ASSIGNED TASK: Will you quote precisely the lines that run from the top of the material below to the line containing "removed through the", both ends included?
# # #
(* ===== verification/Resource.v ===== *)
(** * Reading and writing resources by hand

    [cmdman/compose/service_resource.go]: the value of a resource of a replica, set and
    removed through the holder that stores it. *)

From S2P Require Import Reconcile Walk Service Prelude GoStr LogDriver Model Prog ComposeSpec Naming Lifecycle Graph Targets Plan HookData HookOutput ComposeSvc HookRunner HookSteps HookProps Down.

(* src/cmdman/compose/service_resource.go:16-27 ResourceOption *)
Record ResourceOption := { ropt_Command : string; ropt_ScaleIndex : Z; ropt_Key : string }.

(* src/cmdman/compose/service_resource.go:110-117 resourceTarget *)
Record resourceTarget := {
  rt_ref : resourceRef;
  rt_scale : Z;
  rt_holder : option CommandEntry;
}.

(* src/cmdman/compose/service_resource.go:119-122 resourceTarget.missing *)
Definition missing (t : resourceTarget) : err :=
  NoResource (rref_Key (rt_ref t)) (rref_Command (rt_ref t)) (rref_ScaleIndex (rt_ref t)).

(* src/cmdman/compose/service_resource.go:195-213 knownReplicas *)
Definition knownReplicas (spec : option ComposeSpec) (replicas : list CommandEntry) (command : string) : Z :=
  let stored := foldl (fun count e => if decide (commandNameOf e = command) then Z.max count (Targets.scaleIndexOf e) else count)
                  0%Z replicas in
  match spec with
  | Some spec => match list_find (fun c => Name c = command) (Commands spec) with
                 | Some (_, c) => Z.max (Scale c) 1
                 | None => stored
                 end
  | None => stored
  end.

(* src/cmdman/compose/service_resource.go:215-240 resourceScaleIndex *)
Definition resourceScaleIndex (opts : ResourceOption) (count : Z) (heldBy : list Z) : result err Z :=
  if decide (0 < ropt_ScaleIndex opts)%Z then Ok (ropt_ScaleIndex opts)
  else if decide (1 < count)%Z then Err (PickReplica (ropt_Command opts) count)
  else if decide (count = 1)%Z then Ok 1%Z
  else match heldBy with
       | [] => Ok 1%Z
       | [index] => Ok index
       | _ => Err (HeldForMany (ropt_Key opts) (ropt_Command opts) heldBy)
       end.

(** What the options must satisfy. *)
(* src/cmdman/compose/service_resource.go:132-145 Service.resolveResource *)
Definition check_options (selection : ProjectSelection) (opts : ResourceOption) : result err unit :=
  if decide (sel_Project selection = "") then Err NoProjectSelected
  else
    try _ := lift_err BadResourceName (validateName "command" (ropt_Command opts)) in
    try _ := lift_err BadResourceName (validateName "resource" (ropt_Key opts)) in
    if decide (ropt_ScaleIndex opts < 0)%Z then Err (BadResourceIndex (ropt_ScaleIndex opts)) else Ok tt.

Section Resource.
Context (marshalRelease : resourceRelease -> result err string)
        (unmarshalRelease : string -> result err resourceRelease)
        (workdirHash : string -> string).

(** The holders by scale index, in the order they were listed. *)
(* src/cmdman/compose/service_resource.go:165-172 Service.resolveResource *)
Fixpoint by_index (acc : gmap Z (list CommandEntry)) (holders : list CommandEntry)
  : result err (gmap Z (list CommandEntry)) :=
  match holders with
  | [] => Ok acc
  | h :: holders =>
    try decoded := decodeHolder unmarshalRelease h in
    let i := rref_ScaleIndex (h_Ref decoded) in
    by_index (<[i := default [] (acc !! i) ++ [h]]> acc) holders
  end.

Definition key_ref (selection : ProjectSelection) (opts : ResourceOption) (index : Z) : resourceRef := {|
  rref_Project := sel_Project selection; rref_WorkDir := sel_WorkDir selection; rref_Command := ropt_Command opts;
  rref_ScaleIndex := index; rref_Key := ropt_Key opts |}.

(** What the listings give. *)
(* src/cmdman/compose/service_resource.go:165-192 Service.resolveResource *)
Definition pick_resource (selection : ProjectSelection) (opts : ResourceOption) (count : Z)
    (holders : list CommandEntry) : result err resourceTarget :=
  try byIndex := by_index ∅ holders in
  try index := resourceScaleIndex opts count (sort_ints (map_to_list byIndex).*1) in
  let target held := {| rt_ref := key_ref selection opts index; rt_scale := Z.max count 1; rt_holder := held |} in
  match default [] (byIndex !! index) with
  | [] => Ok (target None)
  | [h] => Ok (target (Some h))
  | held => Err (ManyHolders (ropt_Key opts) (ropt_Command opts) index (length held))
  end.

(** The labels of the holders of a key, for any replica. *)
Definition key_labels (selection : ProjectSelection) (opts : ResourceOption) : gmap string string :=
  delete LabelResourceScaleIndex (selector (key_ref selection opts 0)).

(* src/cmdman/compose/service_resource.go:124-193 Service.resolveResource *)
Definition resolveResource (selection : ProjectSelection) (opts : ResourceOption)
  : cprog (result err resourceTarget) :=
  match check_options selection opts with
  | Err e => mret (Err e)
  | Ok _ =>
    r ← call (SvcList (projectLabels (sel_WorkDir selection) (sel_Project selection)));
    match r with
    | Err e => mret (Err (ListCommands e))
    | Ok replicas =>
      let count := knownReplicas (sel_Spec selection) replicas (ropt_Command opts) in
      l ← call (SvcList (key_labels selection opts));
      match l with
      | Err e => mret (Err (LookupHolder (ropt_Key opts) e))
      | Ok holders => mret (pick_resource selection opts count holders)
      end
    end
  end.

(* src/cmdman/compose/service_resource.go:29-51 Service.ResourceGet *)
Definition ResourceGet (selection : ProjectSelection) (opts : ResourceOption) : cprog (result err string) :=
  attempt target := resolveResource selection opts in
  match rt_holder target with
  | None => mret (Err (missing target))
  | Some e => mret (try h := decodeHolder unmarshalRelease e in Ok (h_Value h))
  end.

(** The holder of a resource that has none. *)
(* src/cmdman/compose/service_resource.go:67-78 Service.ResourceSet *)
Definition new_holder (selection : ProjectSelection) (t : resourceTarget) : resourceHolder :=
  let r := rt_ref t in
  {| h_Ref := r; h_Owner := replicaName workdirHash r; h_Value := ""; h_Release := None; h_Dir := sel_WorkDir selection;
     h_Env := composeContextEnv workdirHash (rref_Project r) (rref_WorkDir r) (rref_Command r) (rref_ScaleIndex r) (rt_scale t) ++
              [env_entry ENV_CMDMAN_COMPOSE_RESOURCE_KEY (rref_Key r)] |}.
# # #
RESULT OF THIS EXERCISE:
(* ===== verification/Resource.v ===== *)
(** * Reading and writing resources by hand

    [cmdman/compose/service_resource.go]: the value of a resource of a replica, set and
    removed through the holder that stores it. *)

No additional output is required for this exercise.